▽

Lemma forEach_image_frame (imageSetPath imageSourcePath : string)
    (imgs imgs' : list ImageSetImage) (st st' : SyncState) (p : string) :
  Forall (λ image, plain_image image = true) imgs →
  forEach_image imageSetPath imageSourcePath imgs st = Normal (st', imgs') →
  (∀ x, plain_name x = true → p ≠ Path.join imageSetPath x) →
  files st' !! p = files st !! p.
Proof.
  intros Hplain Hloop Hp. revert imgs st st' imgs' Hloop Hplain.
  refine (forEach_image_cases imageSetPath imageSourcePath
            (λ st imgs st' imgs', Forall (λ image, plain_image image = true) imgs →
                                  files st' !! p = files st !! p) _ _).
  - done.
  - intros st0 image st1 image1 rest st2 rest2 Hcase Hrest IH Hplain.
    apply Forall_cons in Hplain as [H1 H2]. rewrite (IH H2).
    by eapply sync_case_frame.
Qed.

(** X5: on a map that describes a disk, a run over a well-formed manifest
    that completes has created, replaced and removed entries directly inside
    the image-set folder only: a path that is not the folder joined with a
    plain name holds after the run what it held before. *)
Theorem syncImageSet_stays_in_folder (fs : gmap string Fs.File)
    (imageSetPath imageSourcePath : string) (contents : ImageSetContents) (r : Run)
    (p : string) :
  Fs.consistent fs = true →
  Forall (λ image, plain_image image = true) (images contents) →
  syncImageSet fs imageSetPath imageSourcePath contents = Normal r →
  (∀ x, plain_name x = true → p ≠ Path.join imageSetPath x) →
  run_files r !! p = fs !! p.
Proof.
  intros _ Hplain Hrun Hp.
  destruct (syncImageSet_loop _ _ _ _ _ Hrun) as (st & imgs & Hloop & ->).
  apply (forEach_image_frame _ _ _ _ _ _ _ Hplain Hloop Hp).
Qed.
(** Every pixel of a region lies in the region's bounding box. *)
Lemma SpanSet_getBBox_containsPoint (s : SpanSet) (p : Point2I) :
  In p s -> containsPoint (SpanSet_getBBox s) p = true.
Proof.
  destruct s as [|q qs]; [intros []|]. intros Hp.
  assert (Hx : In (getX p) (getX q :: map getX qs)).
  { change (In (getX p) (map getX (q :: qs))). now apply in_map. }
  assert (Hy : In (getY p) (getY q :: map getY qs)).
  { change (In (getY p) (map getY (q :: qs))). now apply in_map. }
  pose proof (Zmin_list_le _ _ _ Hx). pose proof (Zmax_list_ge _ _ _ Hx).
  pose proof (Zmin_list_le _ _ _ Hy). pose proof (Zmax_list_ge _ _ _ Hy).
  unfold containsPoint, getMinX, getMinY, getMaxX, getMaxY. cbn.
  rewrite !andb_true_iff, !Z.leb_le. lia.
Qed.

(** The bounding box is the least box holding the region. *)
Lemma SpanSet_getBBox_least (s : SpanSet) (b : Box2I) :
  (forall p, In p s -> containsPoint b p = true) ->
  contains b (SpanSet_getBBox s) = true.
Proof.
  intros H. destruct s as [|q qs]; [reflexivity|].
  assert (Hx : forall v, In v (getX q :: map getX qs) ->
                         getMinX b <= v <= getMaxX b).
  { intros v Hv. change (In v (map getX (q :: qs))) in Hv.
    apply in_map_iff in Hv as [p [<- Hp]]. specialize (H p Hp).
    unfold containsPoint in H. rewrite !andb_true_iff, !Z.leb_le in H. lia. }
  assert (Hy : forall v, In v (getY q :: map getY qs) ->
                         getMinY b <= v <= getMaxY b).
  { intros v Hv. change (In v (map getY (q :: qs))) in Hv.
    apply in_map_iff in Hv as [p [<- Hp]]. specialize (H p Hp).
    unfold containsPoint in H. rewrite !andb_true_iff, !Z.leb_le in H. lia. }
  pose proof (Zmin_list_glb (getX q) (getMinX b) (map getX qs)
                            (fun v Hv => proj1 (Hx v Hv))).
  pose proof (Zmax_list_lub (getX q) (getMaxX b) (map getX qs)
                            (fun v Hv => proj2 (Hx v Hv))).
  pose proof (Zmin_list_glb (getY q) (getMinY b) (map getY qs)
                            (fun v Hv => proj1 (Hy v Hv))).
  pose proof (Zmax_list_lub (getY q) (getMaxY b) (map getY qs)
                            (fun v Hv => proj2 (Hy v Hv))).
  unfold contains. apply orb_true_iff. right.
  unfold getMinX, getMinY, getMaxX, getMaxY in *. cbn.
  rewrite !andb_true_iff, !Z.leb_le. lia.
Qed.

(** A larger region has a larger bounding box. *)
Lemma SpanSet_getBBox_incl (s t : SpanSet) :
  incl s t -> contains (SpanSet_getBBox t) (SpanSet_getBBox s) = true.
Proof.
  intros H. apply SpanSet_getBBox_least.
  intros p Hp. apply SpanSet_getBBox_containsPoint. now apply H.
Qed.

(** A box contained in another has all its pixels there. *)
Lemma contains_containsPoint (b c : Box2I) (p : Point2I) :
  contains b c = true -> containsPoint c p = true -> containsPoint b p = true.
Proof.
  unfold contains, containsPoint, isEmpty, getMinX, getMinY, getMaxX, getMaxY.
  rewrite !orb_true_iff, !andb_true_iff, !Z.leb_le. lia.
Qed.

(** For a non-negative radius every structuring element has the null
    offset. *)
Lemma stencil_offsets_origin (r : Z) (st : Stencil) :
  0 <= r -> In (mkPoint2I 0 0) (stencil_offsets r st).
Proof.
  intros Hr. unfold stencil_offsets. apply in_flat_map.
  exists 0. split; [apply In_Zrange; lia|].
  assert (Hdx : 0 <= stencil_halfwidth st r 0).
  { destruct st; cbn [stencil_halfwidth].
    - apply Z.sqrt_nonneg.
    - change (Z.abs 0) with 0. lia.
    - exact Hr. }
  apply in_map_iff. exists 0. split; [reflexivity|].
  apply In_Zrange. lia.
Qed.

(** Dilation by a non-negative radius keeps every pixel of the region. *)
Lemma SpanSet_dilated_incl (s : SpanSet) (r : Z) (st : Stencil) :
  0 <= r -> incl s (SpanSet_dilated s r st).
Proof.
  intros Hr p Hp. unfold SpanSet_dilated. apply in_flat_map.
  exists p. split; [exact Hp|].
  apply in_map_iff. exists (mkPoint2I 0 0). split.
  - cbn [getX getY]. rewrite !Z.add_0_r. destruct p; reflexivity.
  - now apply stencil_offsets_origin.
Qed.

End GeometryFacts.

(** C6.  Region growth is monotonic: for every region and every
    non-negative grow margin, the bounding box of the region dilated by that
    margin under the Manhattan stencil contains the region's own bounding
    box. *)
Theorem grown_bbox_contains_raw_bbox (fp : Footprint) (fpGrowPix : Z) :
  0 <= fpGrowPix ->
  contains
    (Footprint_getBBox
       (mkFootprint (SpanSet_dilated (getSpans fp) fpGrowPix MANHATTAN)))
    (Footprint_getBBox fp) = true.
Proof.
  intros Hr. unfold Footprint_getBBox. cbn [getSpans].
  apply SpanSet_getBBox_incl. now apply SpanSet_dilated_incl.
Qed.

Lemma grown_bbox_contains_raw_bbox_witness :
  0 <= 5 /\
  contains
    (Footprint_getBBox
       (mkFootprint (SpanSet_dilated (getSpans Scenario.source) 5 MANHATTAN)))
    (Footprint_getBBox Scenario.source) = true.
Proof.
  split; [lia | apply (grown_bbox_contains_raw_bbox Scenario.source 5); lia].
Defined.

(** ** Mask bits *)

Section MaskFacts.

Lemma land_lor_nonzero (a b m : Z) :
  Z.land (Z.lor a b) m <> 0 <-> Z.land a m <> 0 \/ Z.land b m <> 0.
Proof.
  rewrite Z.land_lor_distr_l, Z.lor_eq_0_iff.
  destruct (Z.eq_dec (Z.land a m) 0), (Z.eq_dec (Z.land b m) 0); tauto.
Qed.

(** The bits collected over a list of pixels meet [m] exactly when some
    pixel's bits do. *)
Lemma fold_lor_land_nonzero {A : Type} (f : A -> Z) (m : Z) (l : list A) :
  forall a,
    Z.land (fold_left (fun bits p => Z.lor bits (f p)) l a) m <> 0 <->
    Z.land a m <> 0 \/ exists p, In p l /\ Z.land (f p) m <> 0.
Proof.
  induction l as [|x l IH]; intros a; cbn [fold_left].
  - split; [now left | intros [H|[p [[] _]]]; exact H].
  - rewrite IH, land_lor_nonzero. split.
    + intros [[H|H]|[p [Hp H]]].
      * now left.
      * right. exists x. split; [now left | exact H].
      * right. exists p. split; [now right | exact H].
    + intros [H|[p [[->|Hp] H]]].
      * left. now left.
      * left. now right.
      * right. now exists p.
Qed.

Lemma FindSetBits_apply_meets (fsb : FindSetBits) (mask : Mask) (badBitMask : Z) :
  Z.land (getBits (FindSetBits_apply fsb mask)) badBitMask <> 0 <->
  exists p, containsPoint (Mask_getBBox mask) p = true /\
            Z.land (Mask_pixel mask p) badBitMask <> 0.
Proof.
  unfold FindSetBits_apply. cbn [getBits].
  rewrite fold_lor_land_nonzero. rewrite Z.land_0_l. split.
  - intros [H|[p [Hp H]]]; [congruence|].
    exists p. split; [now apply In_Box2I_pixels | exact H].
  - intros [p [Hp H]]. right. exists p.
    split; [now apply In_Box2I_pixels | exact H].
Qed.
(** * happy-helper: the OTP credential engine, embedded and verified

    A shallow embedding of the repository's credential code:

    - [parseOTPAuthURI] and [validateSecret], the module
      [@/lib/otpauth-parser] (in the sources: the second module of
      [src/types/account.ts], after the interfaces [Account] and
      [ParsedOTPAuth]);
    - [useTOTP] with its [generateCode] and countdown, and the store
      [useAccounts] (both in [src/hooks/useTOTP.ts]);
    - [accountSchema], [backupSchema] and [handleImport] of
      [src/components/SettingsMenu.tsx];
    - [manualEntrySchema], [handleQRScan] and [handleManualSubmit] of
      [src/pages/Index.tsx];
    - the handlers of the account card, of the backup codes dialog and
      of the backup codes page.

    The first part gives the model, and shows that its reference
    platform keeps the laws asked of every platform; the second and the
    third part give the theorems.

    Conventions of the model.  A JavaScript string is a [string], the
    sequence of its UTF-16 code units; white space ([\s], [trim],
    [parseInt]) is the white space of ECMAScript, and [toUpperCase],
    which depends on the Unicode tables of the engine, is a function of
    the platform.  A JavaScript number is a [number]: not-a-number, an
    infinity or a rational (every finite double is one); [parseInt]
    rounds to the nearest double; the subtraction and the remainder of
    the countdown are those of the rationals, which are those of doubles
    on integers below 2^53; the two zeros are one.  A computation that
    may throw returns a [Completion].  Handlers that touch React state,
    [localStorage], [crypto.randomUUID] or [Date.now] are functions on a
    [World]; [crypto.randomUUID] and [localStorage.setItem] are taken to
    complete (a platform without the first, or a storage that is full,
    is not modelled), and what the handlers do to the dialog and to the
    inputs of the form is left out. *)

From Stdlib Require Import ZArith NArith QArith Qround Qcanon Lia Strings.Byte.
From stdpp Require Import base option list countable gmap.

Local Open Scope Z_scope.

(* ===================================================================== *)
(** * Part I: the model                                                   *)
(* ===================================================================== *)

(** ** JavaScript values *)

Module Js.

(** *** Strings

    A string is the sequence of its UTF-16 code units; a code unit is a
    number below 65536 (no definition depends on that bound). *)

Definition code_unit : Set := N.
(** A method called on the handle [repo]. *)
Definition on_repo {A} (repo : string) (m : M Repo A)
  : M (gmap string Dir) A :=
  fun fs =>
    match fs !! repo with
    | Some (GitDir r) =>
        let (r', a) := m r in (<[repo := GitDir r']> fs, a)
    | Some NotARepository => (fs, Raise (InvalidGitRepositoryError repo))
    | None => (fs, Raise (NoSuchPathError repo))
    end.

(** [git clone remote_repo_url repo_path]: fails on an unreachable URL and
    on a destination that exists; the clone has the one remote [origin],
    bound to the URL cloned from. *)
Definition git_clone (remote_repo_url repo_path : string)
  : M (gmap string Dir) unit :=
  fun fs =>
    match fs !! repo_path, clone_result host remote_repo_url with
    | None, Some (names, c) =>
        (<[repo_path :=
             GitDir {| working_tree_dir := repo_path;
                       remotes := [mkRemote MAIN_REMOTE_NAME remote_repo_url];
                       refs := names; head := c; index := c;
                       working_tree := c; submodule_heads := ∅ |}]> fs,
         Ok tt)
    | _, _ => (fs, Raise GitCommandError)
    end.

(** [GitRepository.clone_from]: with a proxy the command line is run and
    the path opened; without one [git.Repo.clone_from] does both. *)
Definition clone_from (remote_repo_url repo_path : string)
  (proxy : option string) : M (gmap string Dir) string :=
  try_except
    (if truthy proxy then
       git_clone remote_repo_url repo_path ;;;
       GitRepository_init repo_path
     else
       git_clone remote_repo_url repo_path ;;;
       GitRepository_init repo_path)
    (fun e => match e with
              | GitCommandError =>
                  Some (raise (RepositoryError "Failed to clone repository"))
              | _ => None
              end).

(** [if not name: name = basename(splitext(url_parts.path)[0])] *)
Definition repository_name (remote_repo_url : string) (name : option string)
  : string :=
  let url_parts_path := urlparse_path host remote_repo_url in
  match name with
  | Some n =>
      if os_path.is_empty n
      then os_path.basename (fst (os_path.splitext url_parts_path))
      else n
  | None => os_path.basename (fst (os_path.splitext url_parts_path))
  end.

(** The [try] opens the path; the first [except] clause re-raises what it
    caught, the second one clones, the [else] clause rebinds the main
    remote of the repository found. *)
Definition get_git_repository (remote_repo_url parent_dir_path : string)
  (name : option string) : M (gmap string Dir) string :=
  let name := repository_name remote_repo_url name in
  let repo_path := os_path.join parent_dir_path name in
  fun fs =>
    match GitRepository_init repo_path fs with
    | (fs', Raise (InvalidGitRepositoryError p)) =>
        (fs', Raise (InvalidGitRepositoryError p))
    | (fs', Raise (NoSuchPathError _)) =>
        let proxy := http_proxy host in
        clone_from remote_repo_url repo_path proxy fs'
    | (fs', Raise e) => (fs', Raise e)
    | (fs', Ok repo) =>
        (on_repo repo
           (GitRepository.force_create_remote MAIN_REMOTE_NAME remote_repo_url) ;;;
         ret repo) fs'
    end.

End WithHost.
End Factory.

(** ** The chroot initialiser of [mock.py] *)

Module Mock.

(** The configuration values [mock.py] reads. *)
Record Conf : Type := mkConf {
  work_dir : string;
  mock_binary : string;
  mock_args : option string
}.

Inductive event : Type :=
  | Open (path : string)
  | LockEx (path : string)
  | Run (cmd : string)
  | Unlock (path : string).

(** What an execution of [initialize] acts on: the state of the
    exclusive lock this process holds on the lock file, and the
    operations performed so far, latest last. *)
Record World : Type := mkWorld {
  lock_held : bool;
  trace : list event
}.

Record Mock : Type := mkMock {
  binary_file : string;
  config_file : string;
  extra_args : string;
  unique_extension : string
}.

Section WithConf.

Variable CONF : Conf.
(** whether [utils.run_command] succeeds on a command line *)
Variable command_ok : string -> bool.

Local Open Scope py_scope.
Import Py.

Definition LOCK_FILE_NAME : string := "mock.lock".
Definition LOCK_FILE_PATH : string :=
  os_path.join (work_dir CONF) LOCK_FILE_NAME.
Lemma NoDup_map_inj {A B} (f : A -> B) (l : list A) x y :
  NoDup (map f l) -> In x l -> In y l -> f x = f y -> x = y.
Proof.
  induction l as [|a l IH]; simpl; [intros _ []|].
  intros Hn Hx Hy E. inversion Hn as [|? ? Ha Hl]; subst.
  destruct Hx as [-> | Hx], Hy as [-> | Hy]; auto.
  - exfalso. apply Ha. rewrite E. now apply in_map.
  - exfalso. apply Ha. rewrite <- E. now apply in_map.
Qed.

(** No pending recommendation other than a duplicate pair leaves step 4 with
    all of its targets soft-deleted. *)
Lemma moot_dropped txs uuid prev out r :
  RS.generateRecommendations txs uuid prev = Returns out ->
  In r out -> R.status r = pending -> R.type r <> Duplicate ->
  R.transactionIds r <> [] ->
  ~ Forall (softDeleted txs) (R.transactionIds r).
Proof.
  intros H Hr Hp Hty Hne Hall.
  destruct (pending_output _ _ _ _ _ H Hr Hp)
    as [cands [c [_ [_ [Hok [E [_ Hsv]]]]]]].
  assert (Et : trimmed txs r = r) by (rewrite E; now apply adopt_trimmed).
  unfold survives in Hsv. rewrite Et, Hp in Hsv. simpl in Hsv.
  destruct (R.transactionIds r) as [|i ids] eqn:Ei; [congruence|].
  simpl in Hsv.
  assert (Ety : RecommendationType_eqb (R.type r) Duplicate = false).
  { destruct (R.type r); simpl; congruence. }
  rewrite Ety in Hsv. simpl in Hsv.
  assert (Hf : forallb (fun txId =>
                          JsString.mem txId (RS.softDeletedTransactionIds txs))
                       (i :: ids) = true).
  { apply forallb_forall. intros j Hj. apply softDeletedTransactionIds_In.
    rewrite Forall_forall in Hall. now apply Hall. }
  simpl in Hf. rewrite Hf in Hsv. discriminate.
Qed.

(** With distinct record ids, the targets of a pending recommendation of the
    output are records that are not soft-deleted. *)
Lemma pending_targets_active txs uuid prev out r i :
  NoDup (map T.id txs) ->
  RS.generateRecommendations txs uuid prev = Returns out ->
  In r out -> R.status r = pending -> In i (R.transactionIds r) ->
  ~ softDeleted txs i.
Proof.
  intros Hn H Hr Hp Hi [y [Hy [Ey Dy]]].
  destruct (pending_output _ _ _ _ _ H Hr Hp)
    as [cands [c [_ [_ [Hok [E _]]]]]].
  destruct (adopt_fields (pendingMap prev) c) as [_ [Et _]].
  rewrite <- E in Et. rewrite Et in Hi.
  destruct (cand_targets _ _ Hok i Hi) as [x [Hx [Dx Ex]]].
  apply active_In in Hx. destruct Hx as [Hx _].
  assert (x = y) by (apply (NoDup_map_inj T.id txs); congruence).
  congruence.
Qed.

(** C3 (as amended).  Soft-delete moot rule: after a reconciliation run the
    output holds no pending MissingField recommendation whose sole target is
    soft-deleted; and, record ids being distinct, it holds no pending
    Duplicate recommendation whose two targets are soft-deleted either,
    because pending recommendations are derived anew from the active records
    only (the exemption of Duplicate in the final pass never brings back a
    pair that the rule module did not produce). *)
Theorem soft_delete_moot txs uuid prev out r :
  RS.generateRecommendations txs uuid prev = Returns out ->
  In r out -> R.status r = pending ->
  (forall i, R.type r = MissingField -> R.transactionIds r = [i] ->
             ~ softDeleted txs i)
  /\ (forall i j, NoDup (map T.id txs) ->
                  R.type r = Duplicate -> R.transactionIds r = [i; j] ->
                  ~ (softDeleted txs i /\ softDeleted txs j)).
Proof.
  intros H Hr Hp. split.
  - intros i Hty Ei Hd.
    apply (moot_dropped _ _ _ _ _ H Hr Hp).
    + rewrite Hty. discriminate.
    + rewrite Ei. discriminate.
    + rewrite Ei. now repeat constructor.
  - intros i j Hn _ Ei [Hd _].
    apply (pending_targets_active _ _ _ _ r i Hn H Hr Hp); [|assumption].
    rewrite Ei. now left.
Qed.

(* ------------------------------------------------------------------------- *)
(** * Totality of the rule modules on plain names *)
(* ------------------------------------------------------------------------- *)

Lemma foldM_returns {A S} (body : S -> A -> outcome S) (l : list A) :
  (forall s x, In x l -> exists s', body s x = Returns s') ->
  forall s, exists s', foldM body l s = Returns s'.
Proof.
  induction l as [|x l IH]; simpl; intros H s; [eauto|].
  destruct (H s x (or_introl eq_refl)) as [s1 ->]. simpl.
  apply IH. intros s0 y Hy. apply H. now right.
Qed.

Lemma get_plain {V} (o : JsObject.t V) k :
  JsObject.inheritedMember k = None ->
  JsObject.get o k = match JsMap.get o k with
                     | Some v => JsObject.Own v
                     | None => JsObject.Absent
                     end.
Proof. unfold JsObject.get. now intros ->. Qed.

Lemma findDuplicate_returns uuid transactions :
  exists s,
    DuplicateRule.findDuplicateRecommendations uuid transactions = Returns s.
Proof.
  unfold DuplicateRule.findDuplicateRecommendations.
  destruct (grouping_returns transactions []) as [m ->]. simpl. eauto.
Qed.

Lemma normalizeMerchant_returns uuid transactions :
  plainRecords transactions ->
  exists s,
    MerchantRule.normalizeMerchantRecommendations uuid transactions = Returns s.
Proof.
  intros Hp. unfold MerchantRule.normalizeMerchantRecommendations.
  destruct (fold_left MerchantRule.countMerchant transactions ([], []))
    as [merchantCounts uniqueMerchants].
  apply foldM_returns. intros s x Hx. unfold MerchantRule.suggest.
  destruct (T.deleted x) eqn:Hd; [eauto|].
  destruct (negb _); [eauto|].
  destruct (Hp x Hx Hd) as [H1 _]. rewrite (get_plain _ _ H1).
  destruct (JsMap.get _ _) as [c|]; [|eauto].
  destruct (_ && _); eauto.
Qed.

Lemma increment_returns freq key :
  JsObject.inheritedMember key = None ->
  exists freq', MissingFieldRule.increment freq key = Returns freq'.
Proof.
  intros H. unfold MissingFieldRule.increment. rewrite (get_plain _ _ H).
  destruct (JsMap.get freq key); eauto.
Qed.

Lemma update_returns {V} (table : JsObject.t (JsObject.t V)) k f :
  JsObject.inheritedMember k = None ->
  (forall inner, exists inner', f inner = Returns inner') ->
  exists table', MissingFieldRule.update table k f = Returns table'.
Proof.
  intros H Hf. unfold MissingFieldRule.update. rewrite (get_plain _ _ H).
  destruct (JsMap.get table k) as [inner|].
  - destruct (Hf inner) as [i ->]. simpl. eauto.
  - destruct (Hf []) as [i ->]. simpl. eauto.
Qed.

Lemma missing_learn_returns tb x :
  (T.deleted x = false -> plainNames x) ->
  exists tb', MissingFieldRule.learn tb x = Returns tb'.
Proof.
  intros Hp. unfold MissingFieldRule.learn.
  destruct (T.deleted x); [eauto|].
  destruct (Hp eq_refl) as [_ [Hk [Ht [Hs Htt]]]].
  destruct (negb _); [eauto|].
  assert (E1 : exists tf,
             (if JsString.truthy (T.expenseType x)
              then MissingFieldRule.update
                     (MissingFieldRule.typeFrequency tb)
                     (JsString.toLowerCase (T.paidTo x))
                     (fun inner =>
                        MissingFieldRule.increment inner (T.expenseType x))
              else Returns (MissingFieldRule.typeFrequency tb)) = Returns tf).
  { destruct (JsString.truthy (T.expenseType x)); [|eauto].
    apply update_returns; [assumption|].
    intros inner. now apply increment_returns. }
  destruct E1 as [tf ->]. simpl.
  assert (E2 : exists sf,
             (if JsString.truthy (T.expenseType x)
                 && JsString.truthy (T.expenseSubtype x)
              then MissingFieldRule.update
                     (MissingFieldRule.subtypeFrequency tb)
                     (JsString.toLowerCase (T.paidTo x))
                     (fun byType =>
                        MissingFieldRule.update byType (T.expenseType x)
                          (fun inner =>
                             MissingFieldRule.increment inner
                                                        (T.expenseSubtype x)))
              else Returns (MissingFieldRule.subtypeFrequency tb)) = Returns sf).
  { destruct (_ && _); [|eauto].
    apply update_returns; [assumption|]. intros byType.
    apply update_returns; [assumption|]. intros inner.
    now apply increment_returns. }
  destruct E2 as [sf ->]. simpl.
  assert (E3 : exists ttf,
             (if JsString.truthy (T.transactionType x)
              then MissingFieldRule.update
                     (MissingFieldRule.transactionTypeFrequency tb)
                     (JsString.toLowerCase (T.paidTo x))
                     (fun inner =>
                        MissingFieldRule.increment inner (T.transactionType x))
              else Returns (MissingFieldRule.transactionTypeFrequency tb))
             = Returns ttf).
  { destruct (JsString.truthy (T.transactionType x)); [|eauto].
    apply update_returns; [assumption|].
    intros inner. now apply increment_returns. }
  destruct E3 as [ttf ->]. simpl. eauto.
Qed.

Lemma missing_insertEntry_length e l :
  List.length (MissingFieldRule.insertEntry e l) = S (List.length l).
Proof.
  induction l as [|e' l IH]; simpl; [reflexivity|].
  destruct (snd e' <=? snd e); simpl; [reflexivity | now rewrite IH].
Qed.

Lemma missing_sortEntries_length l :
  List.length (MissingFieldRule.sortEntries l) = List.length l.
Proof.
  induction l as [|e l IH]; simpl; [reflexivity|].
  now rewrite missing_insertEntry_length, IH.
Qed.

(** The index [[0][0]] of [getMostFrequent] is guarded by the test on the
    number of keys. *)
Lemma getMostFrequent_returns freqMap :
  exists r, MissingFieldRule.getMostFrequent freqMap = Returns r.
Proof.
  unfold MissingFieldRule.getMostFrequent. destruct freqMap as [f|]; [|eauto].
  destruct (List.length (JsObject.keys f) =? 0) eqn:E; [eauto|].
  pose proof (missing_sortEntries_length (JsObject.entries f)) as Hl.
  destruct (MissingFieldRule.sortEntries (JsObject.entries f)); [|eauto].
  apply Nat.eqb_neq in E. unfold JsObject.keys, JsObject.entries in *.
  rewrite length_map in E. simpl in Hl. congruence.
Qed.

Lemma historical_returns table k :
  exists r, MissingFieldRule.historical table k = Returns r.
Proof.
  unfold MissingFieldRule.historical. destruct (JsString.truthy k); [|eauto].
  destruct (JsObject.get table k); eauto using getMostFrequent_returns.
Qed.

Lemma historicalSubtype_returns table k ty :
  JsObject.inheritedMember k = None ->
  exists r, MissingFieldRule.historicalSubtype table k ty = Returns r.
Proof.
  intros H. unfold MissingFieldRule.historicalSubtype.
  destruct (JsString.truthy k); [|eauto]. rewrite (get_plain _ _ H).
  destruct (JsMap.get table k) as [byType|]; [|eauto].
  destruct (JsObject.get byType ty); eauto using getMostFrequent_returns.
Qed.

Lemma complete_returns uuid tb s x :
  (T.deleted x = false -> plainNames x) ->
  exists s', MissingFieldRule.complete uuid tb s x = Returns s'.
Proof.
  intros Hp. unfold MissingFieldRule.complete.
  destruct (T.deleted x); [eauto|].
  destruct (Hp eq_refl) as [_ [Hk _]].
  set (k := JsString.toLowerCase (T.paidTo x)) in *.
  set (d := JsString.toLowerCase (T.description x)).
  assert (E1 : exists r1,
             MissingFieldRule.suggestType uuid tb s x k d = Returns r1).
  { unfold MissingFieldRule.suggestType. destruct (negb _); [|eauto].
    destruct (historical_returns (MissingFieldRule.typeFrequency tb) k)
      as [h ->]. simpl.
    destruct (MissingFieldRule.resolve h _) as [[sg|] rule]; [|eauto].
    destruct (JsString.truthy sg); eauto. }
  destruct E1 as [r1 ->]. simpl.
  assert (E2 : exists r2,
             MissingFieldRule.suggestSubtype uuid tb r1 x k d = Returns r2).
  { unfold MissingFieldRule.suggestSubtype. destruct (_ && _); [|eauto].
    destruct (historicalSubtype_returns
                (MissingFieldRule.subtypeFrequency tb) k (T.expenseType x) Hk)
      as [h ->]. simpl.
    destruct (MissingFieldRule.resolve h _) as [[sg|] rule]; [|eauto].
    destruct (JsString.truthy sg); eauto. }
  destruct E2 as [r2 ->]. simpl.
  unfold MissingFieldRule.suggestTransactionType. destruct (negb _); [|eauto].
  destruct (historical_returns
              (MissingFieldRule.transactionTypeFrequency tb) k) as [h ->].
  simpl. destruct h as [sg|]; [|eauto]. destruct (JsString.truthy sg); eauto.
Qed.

△

A single figure is required: the number of lines in the entries that hold the string "Scenario".

• RESPONSE FOR THIS EXERCISE: 3